Multiple site verification or a 4G LTE drive test must have measurements of radio parameters such as RSRP, RSRQ, SINR, PCI, EARFCN, and WCDMA drive test parameters like RSCP, RSSI, ECNO, PSC, UARFCN etc. at least at basic level to identify primary network issues.

=== Operator benchmarking drive test (Market level drive test) ===
In this test, comparison is done in terms of number of call drops, data throughput, and other key KPIs on 4G / 5G networks between various network operators and analysing who is providing the better user experience. Usually market level drive testing is performed by operators themselves/ independent bodies/telecom regulators. For example, telecom regulators from various countries constantly perform market level drive tests to identify under-performing operators whose user experience KPIs are not meeting regulatory requirements.

‘Market level drive test’ analysis is carried out based on a particular market or an entire geographical area with the use of 5G, 3G, CDMA, LTE drive test tools. Operators conduct drive testing on an area to analyse user experience with respect to other cellular service providers. Market level drive testing can identify their strengths (e.g., high data throughput compared to competitors) and this provides them an opportunity to up-sell their services in advertising campaigns.

In recent times, 5G deployment across the globe has increased the demand for 5G drive test parameters such as 4x4 mimo, massive mimo, etc., and now 5G NR to a must-have feature on a RF drive test tool.

=== Typical features of RF drive test tools ===

- Drive test solution must support capture of GNSS information along the drive route.
- Gapless full frequency recording
- Support of 2G, 3G, 4G LTE and 5G NR measurements.
- Data testing such as HTTP, latency and FTP speed tests.
- Voice and SMS testing.
- Video streaming testing support on mobile network.
- Frequency scanning function for all RAN technology.
- Layer 3 and Layer 2 messaging capture capabilities if RF deep diagnosis information.
- Script based call and data session manual and automatic.
- RF tool should be portable, measurement software on smart phone will ideal.
- Real-time upload of test data to post-processing tool.
- Post-processing tool supporting analysis of data on map-based view.
- Post-processing tool providing graphical and tabular reports for various features of GSM / UMTS/LTE related performance of the network.
- Post-processing software tool working on PC or web-based interface.
- Export of excel, maps or PDF based reports.
- 5G MIMO measurements to verify during the SSV stage.
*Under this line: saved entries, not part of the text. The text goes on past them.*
(** * logmap: the logistic map and its spectrum, served over HTTP

    A shallow embedding of [logmap.go].  A [float64] is a primitive
    binary64 float, an array [[Iterations]float64] is a list updated by
    index, and the packages the program imports ([strconv], [math/cmplx],
    [fft], [encoding/json], [go-chart], [html/template]) are the
    variables of a section, so every statement holds whatever those
    packages compute. *)

From Stdlib Require Import ZArith Lia Floats Ascii String Reals Lra.
From stdpp Require Import base list strings gmap.

Local Open Scope Z_scope.

(** ** Constants (logmap.go, lines 17-22) *)

Definition Iterations : nat := 100.

(** [Start = 0.1]: the binary64 value nearest to one tenth. *)
Definition Start : float := 0x1.999999999999ap-4%float.

Definition DefaultRate : string := "3.5".

(** ** logisticMap (logmap.go, lines 197-205) *)

(** One pass of the loop body: [x = rate * x * (1 - x)]. *)
Definition logisticStep (rate x : float) : float := (rate * x * (1 - x))%float.

(** The [for] loop, with [fuel] the number of iterations still to run,
    [i] the loop counter, [x] the running value and [series] the result
    array. *)
Fixpoint logisticMap_loop (rate : float) (fuel i : nat) (x : float)
    (series : list float) : list float :=
  match fuel with
  | O => series
  | S fuel' =>
      let x' := logisticStep rate x in
      logisticMap_loop rate fuel' (S i) x' (<[i := x']> series)
  end.

Definition logisticMap (rate : float) : list float :=
  logisticMap_loop rate Iterations 0 Start (replicate Iterations 0%float).

(** The recurrence of the specification: [x 0 = 0.1] and
    [x (n+1) = r * x n * (1 - x n)]. *)
Fixpoint iterate (rate : float) (n : nat) : float :=
  match n with
  | O => Start
  | S k => logisticStep rate (iterate rate k)
  end.

(** ** Values the program passes around *)

(** A [complex128]: a pair of binary64 floats. *)
Record complex128 : Type := Complex { real : float; imag : float }.

(** A Go call returning [(T, error)] whose value is read only when the
    error is nil. *)
Inductive result (A : Type) : Type :=
  | Ok (a : A)
  | Err (e : string).
Arguments Ok {A} a.
Arguments Err {A} e.

(** Indexed store [a[i] = v] with Go's bounds check: [None] is the
    run-time panic "index out of range". *)
Definition store {A : Type} (i : nat) (v : A) (a : list A) : option (list A) :=
  if decide (i < length a)%nat then Some (<[i := v]> a) else None.

(** [for i := range xs { acc = body i xs[i] acc }], from index [i]. *)
Fixpoint range_loop {A St : Type} (body : nat -> A -> St -> option St)
    (i : nat) (xs : list A) (acc : St) : option St :=
  match xs with
  | [] => Some acc
  | v :: xs' =>
      match body i v acc with
      | Some acc' => range_loop body (S i) xs' acc'
      | None => None
      end
  end.

(** ** frequencyTransform (logmap.go, lines 209-226) *)

Section Transform.
(** [math.Sincos], which [cmplx.Rect] calls; the program only ever
    passes the angle 0, where Go documents [Sincos(0) = (0, 1)]. *)
Variable Sincos : float -> float * float.
(** [fft.FFT] of github.com/mjibson/go-dsp. *)
Variable FFT : list complex128 -> list complex128.

(** [cmplx.Rect(r, θ)] of the Go library: [s, c := math.Sincos(θ)]
    and the result is [complex(r*c, r*s)]. *)
Definition Rect (r θ : float) : complex128 :=
  let '(s, c) := Sincos θ in Complex (r * c) (r * s).

Definition frequencyTransform (series : list float) : option (list float) :=
  (* input := make([]complex128, Iterations, Iterations) *)
  let input := replicate Iterations (Complex 0 0) in
  (* for i := range series { input[i] = cmplx.Rect(series[i], 0) } *)
  match range_loop (fun i v input => store i (Rect v 0) input) 0 series input with
  | None => None
  | Some input =>
      let frequencies := FFT input in
      (* for i := range frequencies { output[i] = real(frequencies[i]) } *)
      range_loop (fun i c output => store i (real c) output) 0 frequencies
        (replicate Iterations 0%float)
  end.
End Transform.

(** ** HTTP requests and responses, as the handlers see them *)

Record Request : Type := {
  Method : string;
  Path : string;
  (** [r.URL.Query()]: the parsed query string, a [url.Values]. *)
  Query : gmap string (list string)
}.

(** [url.Values.Get]: the first value of the key, or the empty string
    when the key has no value. *)
Definition Values_Get (v : gmap string (list string)) (key : string) : string :=
  match v !! key with
  | Some (s :: _) => s
  | _ => ""
  end.

(** An [http.ResponseWriter]: the header map, the status line once it is
    sent (with the headers as they were then), and the body written. *)
Record ResponseWriter : Type := {
  Header : gmap string string;
  Sent : option (Z * gmap string string);
  Body : string
}.

Definition StatusOK : Z := 200.
Definition StatusBadRequest : Z := 400.
Definition StatusMethodNotAllowed : Z := 405.
Definition StatusInternalServerError : Z := 500.
Definition MethodGet : string := "GET".

(** A [chart.Chart] as the program fills it: the fields that vary. *)
Record Chart : Type := {
  Width : Z;
  Height : Z;
  XValues : list float;
  YValues : list float
}.

(** The template's [context]. *)
Record context : Type := { Rate : string; TemplateBody : string }.

(** What a handler did besides answering: the calls into the numeric
    pipeline and the values handed to the encoders, in order. *)
Inductive Event : Type :=
  | CallLogisticMap (rate : float)
  | CallFrequencyTransform (series : list float)
  | CallMarshal (time frequency : list float)
  | CallRender (c : Chart).

Record World : Type := {
  writer : ResponseWriter;
  stderr : string;
  trace : list Event
}.

(** A handler is a state transformer that may panic ([None]). *)
Definition Handler (A : Type) : Type := World -> option (A * World).

#[export] Instance Handler_ret : MRet Handler := fun A a w => Some (a, w).
#[export] Instance Handler_bind : MBind Handler := fun A B f m w =>
  match m w with
  | Some (a, w') => f a w'
  | None => None
  end.

Definition panic {A : Type} : Handler A := fun _ => None.

Definition on_writer (f : ResponseWriter -> ResponseWriter) : Handler unit :=
  fun w => Some (tt, {| writer := f (writer w); stderr := stderr w; trace := trace w |}).

Definition emit (e : Event) : Handler unit :=
  fun w => Some (tt, {| writer := writer w; stderr := stderr w; trace := trace w ++ [e] |}).

(** [w.Header().Set(key, value)] *)
Definition Header_Set (key value : string) : Handler unit :=
  on_writer (fun w =>
    {| Header := <[key := value]> (Header w); Sent := Sent w; Body := Body w |}).

(** Sending the status line with the headers as they are, unless it
    is sent already: what the first [WriteHeader], the first [Write] and
    the server at the end of the handler do. *)
Definition send_header (code : Z) (w : ResponseWriter) : ResponseWriter :=
  match Sent w with
  | Some _ => w
  | None => {| Header := Header w; Sent := Some (code, Header w); Body := Body w |}
  end.

(** The line the server writes on the standard error stream, through
    the log package, when a handler calls [WriteHeader] on a response
    whose header is already sent.  The line also carries a time stamp
    and the position of the caller; no statement below depends on its
    text. *)
Definition superfluous_WriteHeader : string :=
  "http: superfluous response.WriteHeader call" +:+ String (Ascii.ascii_of_nat 10) "".

(** [w.WriteHeader(code)]: only the first call counts; a later one is
    logged by the server and changes nothing of the response. *)
Definition WriteHeader (code : Z) : Handler unit := fun w =>
  match Sent (writer w) with
  | None => on_writer (send_header code) w
  | Some _ =>
      Some (tt, {| writer := writer w;
                   stderr := stderr w +:+ superfluous_WriteHeader;
                   trace := trace w |})
  end.

Definition write_body (data : string) (w : ResponseWriter) : ResponseWriter :=
  let w := send_header StatusOK w in
  {| Header := Header w; Sent := Sent w; Body := Body w +:+ data |}.

(** [w.Write(data)]: sends status 200 first when none was sent. *)
Definition Write (data : string) : Handler unit := on_writer (write_body data).

(** [fmt.Fprintf(os.Stderr, "%s\n", err)] *)
Definition Fprintf_stderr (err : string) : Handler unit :=
  fun w => Some (tt, {| writer := writer w;
                        stderr := stderr w +:+ err +:+ String (Ascii.ascii_of_nat 10) "";
                        trace := trace w |}).

(** [float64(i)] for a loop counter [i]. *)
Definition float64_of_nat (i : nat) : float :=
  PrimFloat.of_uint63 (Uint63.of_Z (Z.of_nat i)).

(** [xs := make([]float64, Iterations, Iterations)] followed by
    [for i := 0; i < Iterations; i++ { xs[i] = float64(i) * step }]. *)
Definition axis (step : float) : list float :=
  foldl (fun xs i => <[i := (float64_of_nat i * step)%float]> xs)
        (replicate Iterations 0%float) (seq 0 Iterations).

(** [timeStep := 1.0 / Iterations] and [frequencyStep := 0.5 / Iterations]
    are constant expressions: the exact quotients, rounded once. *)
Definition timeStep : float := 0x1.47ae147ae147bp-7%float.
Definition frequencyStep : float := 0x1.47ae147ae147bp-8%float.

(** ** The handlers (logmap.go, lines 39-194) *)

Section Server.
(** [strconv.ParseFloat(s, 64)] *)
Variable ParseFloat : string -> result float.
Variable Sincos : float -> float * float.
Variable FFT : list complex128 -> list complex128.
(** [json.Marshal] of the [{time, frequency}] struct. *)
Variable Marshal : list float -> list float -> result string.
(** [c.Render(chart.SVG, &buf)]: the bytes appended to [buf]. *)
Variable Render : Chart -> string.
(** [fmt.Sprintf("%.2f", rate)] *)
Variable Sprintf_2f : float -> string.
(** [tmpl.Execute(w, ctx)]: the chunks it writes to [w], in order, and
    its error if any. *)
Variable Execute : context -> list string * option string.

Definition getRate (r : Request) : result float :=
  let rateParam := Values_Get (Query r) "rate" in
  let rateParam := if decide (rateParam = "") then DefaultRate else rateParam in
  ParseFloat rateParam.

Definition call_logisticMap (rate : float) : Handler (list float) :=
  emit (CallLogisticMap rate) ;; mret (logisticMap rate).

Definition call_frequencyTransform (series : list float) : Handler (list float) :=
  emit (CallFrequencyTransform series) ;;
  match frequencyTransform Sincos FFT series with
  | Some output => mret output
  | None => panic
  end.

Definition get (r : Request) : Handler unit :=
  Header_Set "Content-Type" "application/json" ;;
  match getRate r with
  | Err _ => WriteHeader StatusBadRequest
  | Ok rate =>
      timeSeries ← call_logisticMap rate;
      frequencySeries ← call_frequencyTransform timeSeries;
      emit (CallMarshal timeSeries frequencySeries) ;;
      match Marshal timeSeries frequencySeries with
      | Err err =>
          WriteHeader StatusInternalServerError ;;
          Fprintf_stderr err
      | Ok output => Write output
      end
  end.

Definition render_into (c : Chart) (buf : string) : Handler string :=
  emit (CallRender c) ;; mret (buf +:+ Render c).

Definition getChart (r : Request) : Handler unit :=
  Header_Set "Content-Type" "text/html" ;;
  match getRate r with
  | Err _ => WriteHeader StatusBadRequest
  | Ok rate =>
      timeSeries ← call_logisticMap rate;
      let timeYSeries := timeSeries in
      let timeXSeries := axis timeStep in
      let timeChart :=
        {| Width := 400; Height := 300;
           XValues := timeXSeries; YValues := timeYSeries |} in
      frequencySeries ← call_frequencyTransform timeSeries;
      let frequencyYSeries := frequencySeries in
      let frequencyXSeries := axis frequencyStep in
      let frequencyChart :=
        {| Width := 400; Height := 300;
           XValues := frequencyXSeries; YValues := frequencyYSeries |} in
      buf ← render_into timeChart "";
      buf ← render_into frequencyChart buf;
      let '(chunks, err) :=
        Execute {| TemplateBody := buf; Rate := Sprintf_2f rate |} in
      foldr (fun chunk rest => Write chunk ;; rest) (mret tt) chunks ;;
      match err with
      | Some err =>
          WriteHeader StatusInternalServerError ;;
          Fprintf_stderr err
      | None => mret tt
      end
  end.

(** The two handlers registered in [main]. *)
Definition rootHandler (r : Request) : Handler unit :=
  if decide (Method r = MethodGet) then get r
  else Header_Set "Allow" "GET" ;; WriteHeader StatusMethodNotAllowed.

Definition chartHandler (r : Request) : Handler unit :=
  if decide (Method r = MethodGet) then getChart r
  else Header_Set "Allow" "GET" ;; WriteHeader StatusMethodNotAllowed.

(** The default mux with the patterns ["/"] and ["/chart"], on a path
    in canonical form: the second takes the path [/chart], the first
    every other path.  A path with repeated slashes or dot segments is
    answered by the mux itself with a redirect and reaches no handler;
    that is not modelled, and every statement about serving is on the
    two paths of [endpoint]. *)
Definition mux (r : Request) : Handler unit :=
  if decide (Path r = "/chart") then chartHandler r else rootHandler r.

Definition initial_world : World :=
  {| writer := {| Header := ∅; Sent := None; Body := "" |};
     stderr := ""; trace := [] |}.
=== Types of RF drive test tools currently available in the market ===
RF Spectrum Analyzer - A device used to measure the entire radio spectrum concurrently.
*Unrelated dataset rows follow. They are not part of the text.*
(** *** Torsions *)

(** [zip(a, b, c, d)] *)
Fixpoint zip4 {A B C D} (a : list A) (b : list B) (c : list C) (d : list D)
    : list (A * B * C * D) :=
  match a, b, c, d with
  | x :: a', y :: b', z :: c', w :: d' => (x, y, z, w) :: zip4 a' b' c' d'
  | _, _, _, _ => []
  end.

(** The block under "idivf is a optional parameter in OpenForceField": when
    [len(idivfs) == 0], one dict per periodicity dict is appended, with the
    same keys and the value 1. *)
Definition default_idivfs (periodicities idivfs : list (dict quad pyval))
    : list (dict quad pyval) :=
  if bool_decide (length idivfs = 0) then
    idivfs ++
      ((λ period_by_index : dict quad pyval,
          zip (keys period_by_index)
              (replicate (length (keys period_by_index)) (PyInt 1)))
         <$> periodicities)
  else idivfs.

Definition lengths_agree {A B C D} (a : list A) (b : list B) (c : list C)
    (d : list D) : bool :=
  bool_decide (length a = length b) && bool_decide (length a = length c)
  && bool_decide (length a = length d).

Definition keys_agree (period_by_index phase_by_index k_by_index
    idivf_by_index : dict quad pyval) : bool :=
  keys_eq period_by_index phase_by_index
  && keys_eq period_by_index k_by_index
  && keys_eq period_by_index idivf_by_index.

Definition proper_lengths_msg : string :=
  "Unconsistent set of OpenForceField's torsional parameters. They all should have equal lengths".
Definition improper_lengths_msg : string :=
  "Unconsistent set of OpenForceField's improper parameters. They all should have equal lengths".
Definition keys_msg : string :=
  "Unconsistent torsional parameter indexes. Keys should match.".

Definition _build_propers : py Molecule unit :=
  params ← self_parameters;
  let periodicities := get_dihedral_periodicities params in
  let phases := get_dihedral_phases params in
  let ks := get_dihedral_ks params in
  let idivfs := get_dihedral_idivfs params in
  let idivfs := default_idivfs periodicities idivfs in
  py_assert (lengths_agree periodicities phases ks idivfs)
            proper_lengths_msg;;
  for_ (zip4 periodicities phases ks idivfs)
    (λ '(period_by_index, phase_by_index, k_by_index, idivf_by_index),
      py_assert
        (keys_agree period_by_index phase_by_index k_by_index idivf_by_index)
        keys_msg;;
      for_ (keys period_by_index) (λ index,
        let '(atom1_idx, atom2_idx, atom3_idx, atom4_idx) := index in
        period ← getitem period_by_index index;
        phase ← getitem phase_by_index index;
        k ← getitem k_by_index index;
        idivf ← getitem idivf_by_index index;
        if truthy period && truthy phase && truthy k && truthy idivf then
          let off_proper :=
            OFFProper.mk atom1_idx atom2_idx atom3_idx atom4_idx
                         period phase k idivf in
          let PELE_proper := proper_to_PELE off_proper in
          _add_proper PELE_proper;;
          _add_OFF_proper off_proper
        else mret tt)).

Definition _build_impropers : py Molecule unit :=
  params ← self_parameters;
  let periodicities := get_improper_periodicities params in
  let phases := get_improper_phases params in
  let ks := get_improper_ks params in
  let idivfs := get_improper_idivfs params in
  let idivfs := default_idivfs periodicities idivfs in
  py_assert (lengths_agree periodicities phases ks idivfs)
            improper_lengths_msg;;
  for_ (zip4 periodicities phases ks idivfs)
    (λ '(period_by_index, phase_by_index, k_by_index, idivf_by_index),
      py_assert
        (keys_agree period_by_index phase_by_index k_by_index idivf_by_index)
        keys_msg;;
      for_ (keys period_by_index) (λ index,
        let '(atom1_idx, atom2_idx, atom3_idx, atom4_idx) := index in
        period ← getitem period_by_index index;
        phase ← getitem phase_by_index index;
        k ← getitem k_by_index index;
        idivf ← getitem idivf_by_index index;
        if truthy period && truthy phase && truthy k && truthy idivf then
          let off_improper :=
            OFFImproper.mk atom1_idx atom2_idx atom3_idx atom4_idx
                           period phase k idivf in
          let PELE_improper := improper_to_PELE off_improper in
          _add_improper PELE_improper;;
          _add_OFF_improper off_improper
        else mret tt)).

(** *** Guards *)

(** [try: c except <handled>: h] *)
Definition try_except {S A} (c : py S A) (handled : exn → bool) (h : py S A)
    : py S A := λ s,
  match c s with
  | (Raise e, s') => if handled e then h s' else (Raise e, s')
  | r => r
  end.

Definition is_AssertionError (e : exn) : bool :=
  match e with AssertionError _ => true | _ => false end.

Definition _assert_parameterized : py Molecule unit :=
  try_except
    (self ← get_self;
     py_assert (bool_decide (is_Some (_off_molecule self))) "")
    is_AssertionError
    (raise (Exception "Molecule not parameterized")).

(** The loop of [get_pdb_atom_names] appends the PDB name of each RDKit atom
    in turn. *)
Definition get_pdb_atom_names : py Molecule (list string) :=
  _assert_parameterized;;
  self ← get_self;
  match _rdkit_molecule self with
  | Some rdkit_molecule =>
      mret (foldl (λ pdb_atom_names name, pdb_atom_names ++ [name]) []
                  (rd_atom_names rdkit_molecule))
  | None => raise AttributeError
  end.

(** *** Atoms *)

(** [name.replace(old, new)] for one-character strings *)
Fixpoint replace (old new : Ascii.ascii) (s : string) : string :=
  match s with
  | EmptyString => EmptyString
  | String c s' =>
      String (if Ascii.eqb c old then new else c) (replace old new s')
  end.

(** [j / 2.0] *)
Definition truediv_2 {S} (j : pyval) : py S pyval :=
  match numeric j with
  | Some q => mret (PyFloat (q / 2)%Q)
  | None => raise TypeError
  end.

(** A comprehension whose element expression can raise. *)
Fixpoint comprehension {S A B} (f : A → py S B) (xs : list A)
    : py S (list B) :=
  match xs with
  | [] => mret []
  | x :: xs' => b ← f x; bs ← comprehension f xs'; mret (b :: bs)
  end.

(** [a[index]] for an array [a] with one entry per atom and a tuple [index]:
    the builder only subscripts after asserting that the tuple has length 1. *)
Definition array_getitem {S A} (a : list A) (index : akey) : py S A :=
  match index with
  | [i] => match a !! i with Some v => mret v | None => raise IndexError end
  | _ => raise IndexError
  end.

(** [t[n]] for a tuple [t] *)
Definition tuple_getitem {S} (t : akey) (n : nat) : py S nat :=
  match t !! n with Some v => mret v | None => raise IndexError end.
RF Scanners - A device used to measure radio frequency (RF) of multiple operators concurrently.

RF layer 2 and RRC layer 3 capable tools - These are required for deep analysis on 4G and 5G networks and are usually expensive.

App-based RF measurement tools - App-based RF tools are compatible on Android smartphones and can be used to conduct 3G, 4G, 5G drive tests. Mass-scale deployment of such apps is possible due to low cost and compatibility of Android phones. There are solutions on the market that have big data capabilities for analysing huge geographical test data received from app-based RF tools.

Voice quality measurement - Such tools are used for assessing voice quality (MOS, POLQA), echo minimization, and reduction in noise while permitting easy speaker recognition.

Load Generator – Load generators are deployed to generate high voice and data traffic into a network and test its ability to handle high-level congestion/traffic in a network.

Voice quality measurement – Such tools are used for assessing voice quality (MOS, POLQA, sQLEAR), echo minimization, and reduction in noise while permitting easy speaker recognition.